The vocal backer of formal inflation targets to guide interest rate policy, who has joked that the only downside of working at the Fed was having to wear a suit, wore a trim one on Monday when he pledged to maintain the continuity of the Greenspan era.
Head of Bush's Council of Economic Advisers since June, Bernanke, 51, served on the Fed Board for nearly three years, gaining practical policy experience to complement his earlier theoretical work as an academic.
He has advocated more open Fed communication and succeeded in moving the central bank forward on that front while there.

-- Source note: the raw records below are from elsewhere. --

(** * OpenReplay MCP server: the tool dispatcher and its request translation

    The repository holds two variants of one server class, [OpenReplayMCP]:
    - [src/index.ts], which talks to the remote API with a bearer token
      (the full-access mode), modelled in [Module FullAccess];
    - a second copy of the file that sends the raw organisation API key
      (the constrained mode), modelled in [Module ApiKey].

    Both register a list of tools and a call handler.  The call handler is a
    [switch] over the tool name inside a [try]/[catch]; every case awaits one
    private method which builds at most one HTTP request and wraps the
    response body, pretty printed, into a single text item. *)

From Stdlib Require Import ZArith List String Ascii Bool Lia DecimalString.
Import ListNotations.
Local Open Scope string_scope.
Local Open Scope Z_scope.
Set Warnings "-register-all".

(** ** JavaScript values *)

Module JS.

(** Data that crosses the wire: what [JSON.parse] can produce.  An object is
    the list of its own properties in insertion order.  A number is either an
    integer that a double holds exactly and prints in plain decimal
    ([JNum]), or any other double, kept as the text [Number::toString]
    gives for it ([JOther], never zero). *)
Inductive json : Type :=
| JNull
| JBool (b : bool)
| JNum (n : Z)
| JOther (repr : string)
| JStr (s : string)
| JArr (items : list json)
| JObj (fields : list (string * json)).

(** A value held in a local variable or a property of an object literal:
    wire data, [undefined], or the [NaN] that [getTime] gives for an
    invalid date. *)
Inductive value : Type :=
| VUndefined
| VNaN
| VJson (j : json).

Coercion VJson : json >-> value.

(** ToBoolean. *)
Definition truthy (v : value) : bool :=
  match v with
  | VUndefined => false
  | VNaN => false
  | VJson JNull => false
  | VJson (JBool b) => b
  | VJson (JNum n) => negb (n =? 0)
  | VJson (JOther _) => true
  | VJson (JStr s) => negb (String.eqb s EmptyString)
  | VJson (JArr _) => true
  | VJson (JObj _) => true
  end.

(** Own-property lookup on an object's property list. *)
Fixpoint lookup (k : string) (fields : list (string * json)) : option json :=
  match fields with
  | [] => None
  | (k', v) :: rest => if String.eqb k k' then Some v else lookup k rest
  end.

Definition nl : string := String (ascii_of_nat 10) EmptyString.
Definition dquote : string := String (ascii_of_nat 34) EmptyString.
Definition backslash : string := String (ascii_of_nat 92) EmptyString.

Fixpoint join (sep : string) (parts : list string) : string :=
  match parts with
  | [] => EmptyString
  | [p] => p
  | p :: rest => p ++ sep ++ join sep rest
  end.

(** Number::toString on an integer below 10^21 in magnitude. *)
Definition decimal (n : Z) : string := NilZero.string_of_int (Z.to_int n).

(** The list of the values when every element has one. *)
Fixpoint all_some {A} (l : list (option A)) : option (list A) :=
  match l with
  | [] => Some []
  | Some a :: rest => option_map (cons a) (all_some rest)
  | None :: _ => None
  end.

(** ToString, as a template literal applies it to an interpolated value;
    [None] when the conversion throws a TypeError.  An object is converted
    by its [toString] method: a parsed object inherits the one that gives
    "[object Object]", unless it has a key [toString] of its own, whose
    value is no function, and then the conversion throws.  An array joins
    the conversions of its elements, with nothing for [null]. *)
Fixpoint json_toString (j : json) : option string :=
  match j with
  | JNull => Some "null"
  | JBool true => Some "true"
  | JBool false => Some "false"
  | JNum n => Some (decimal n)
  | JOther repr => Some repr
  | JStr s => Some s
  | JArr items =>
      option_map (join ",")
        (all_some (map (fun x => match x with
                                 | JNull => Some EmptyString
                                 | _ => json_toString x
                                 end) items))
  | JObj fields =>
      match lookup "toString" fields with
      | Some _ => None
      | None => Some "[object Object]"
      end
  end.

Definition toString (v : value) : option string :=
  match v with
  | VUndefined => Some "undefined"
  | VNaN => Some "NaN"
  | VJson j => json_toString j
  end.

(** *** JSON.stringify(data, null, 2) *)

Definition hex_digit (n : nat) : string :=
  String (match n with
          | 0 => "0" | 1 => "1" | 2 => "2" | 3 => "3" | 4 => "4" | 5 => "5"
          | 6 => "6" | 7 => "7" | 8 => "8" | 9 => "9" | 10 => "a"
          | 11 => "b" | 12 => "c" | 13 => "d" | 14 => "e" | _ => "f"
          end)%char%nat EmptyString.

(** QuoteJSONString on one code unit. *)
Definition escape_char (c : ascii) : string :=
  let n := nat_of_ascii c in
  if Nat.eqb n 34 then backslash ++ dquote
  else if Nat.eqb n 92 then backslash ++ backslash
  else if Nat.eqb n 8 then backslash ++ "b"
  else if Nat.eqb n 9 then backslash ++ "t"
  else if Nat.eqb n 10 then backslash ++ "n"
  else if Nat.eqb n 12 then backslash ++ "f"
  else if Nat.eqb n 13 then backslash ++ "r"
  else if Nat.ltb n 32
       then backslash ++ "u00" ++ hex_digit (Nat.div n 16) ++ hex_digit (Nat.modulo n 16)
  else String c EmptyString.

Fixpoint escape (s : string) : string :=
  match s with
  | EmptyString => EmptyString
  | String c rest => escape_char c ++ escape rest
  end.

Definition quote (s : string) : string := dquote ++ escape s ++ dquote.

(** SerializeJSONProperty with the gap of two spaces; [indent] is the
    indentation reached so far. *)
Fixpoint stringify (indent : string) (j : json) : string :=
  match j with
  | JNull => "null"
  | JBool true => "true"
  | JBool false => "false"
  | JNum n => decimal n
  | JOther repr => repr
  | JStr s => quote s
  | JArr [] => "[]"
  | JArr items =>
      let stepback := indent in
      let indent := indent ++ "  " in
      "[" ++ nl ++ indent
          ++ join ("," ++ nl ++ indent) (map (stringify indent) items)
          ++ nl ++ stepback ++ "]"
  | JObj [] => "{}"
  | JObj fields =>
      let stepback := indent in
      let indent := indent ++ "  " in
      "{" ++ nl ++ indent
          ++ join ("," ++ nl ++ indent)
               (map (fun kv => quote (fst kv) ++ ": " ++ stringify indent (snd kv))
                    fields)
          ++ nl ++ stepback ++ "}"
  end.

Definition JSON_stringify (data : json) : string := stringify EmptyString data.

(** *** Date.prototype.toISOString *)

Definition pad (width : nat) (n : Z) : string :=
  let digits := decimal n in
  let fix zeros (k : nat) : string :=
    match k with
    | O => EmptyString
    | S k' => "0" ++ zeros k'
    end in
  zeros (width - String.length digits)%nat ++ digits.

Both before and after joining the Fed, the independent-minded economist argued the central bank could cement its inflation-fighting credibility by putting a number on price stability, a step the Greenspan has opposed as making the Fed less nimble.
"He's got strong research credentials on both analytical work and economic history and clearly his service at the Fed has familiarized him with a lot of the nuts and bolts of the job," said Michael Prell, former director of research at the Fed Board. "He's shown himself to be a student of the practical tasks of current analysis and forecasting."
Bernanke, who chaired the economics department at Princeton University before joining the Fed Board, caught financial market attention when he voiced concern over deflation risks in late 2002 and laid out a number of unusual options the Fed could use to combat that threat.
While many inflation-targeting proponents are viewed as inflation "hawks," Bernanke's focus on the dangers of deflation while at the Fed makes him tough to pigeonhole, analysts said.
"He's eminently reasonable. He'll react to the situation, but he'll maintain a long-term focus on price stability," said Mark Gertler, chairman of the economics department at New York University and a long-time Bernanke associate.
Bernanke also supports the use of forward-looking language in the central bank's announcements on interest rate policy. He has said this would improve the effectiveness of policy by influencing the long-term interest borrowing costs the Fed does not directly control.
"To the extent that central bank talk provides useful guidance to markets about the likely future path of short-term interest rates, policy-makers will exert greater influence over the longer-term interest rates," Bernanke said a year ago.
Earlier this year, Bernanke said a "glut" of foreign saving lay behind the record gap in the U.S. current account, an argument that quickly became touchstone in a debate among economists over global economic imbalances. In the same vein, he expressed optimism that global trade and investment imbalances could be resolved without crisis.
Like Greenspan, he believes the Fed is better off focusing on the broad economy than trying to sway asset prices even in the face of building bubbles, and has voiced support for efforts to toughen regulation of mortgage-market giants Fannie Mae (FNM.N: Quote, Profile, Research) and Freddie Mac (FRE.N: Quote, Profile, Research).
In addition, he has said the Fed should allow banks to fail, except when the wider financial system is in peril.
Bernanke, who was born Dec. 13, 1953, and is married with two children, received his bachelor's degree from Harvard and his doctorate from the Massachusetts Institute of Technology. He taught at Stanford University before joining Princeton's faculty.
An expert on the Great Depression, Bernanke co-authored a popular economics textbook and chaired the panel charged with dating U.S. economic expansions and recessions at the prestigious National Bureau of Economic Research.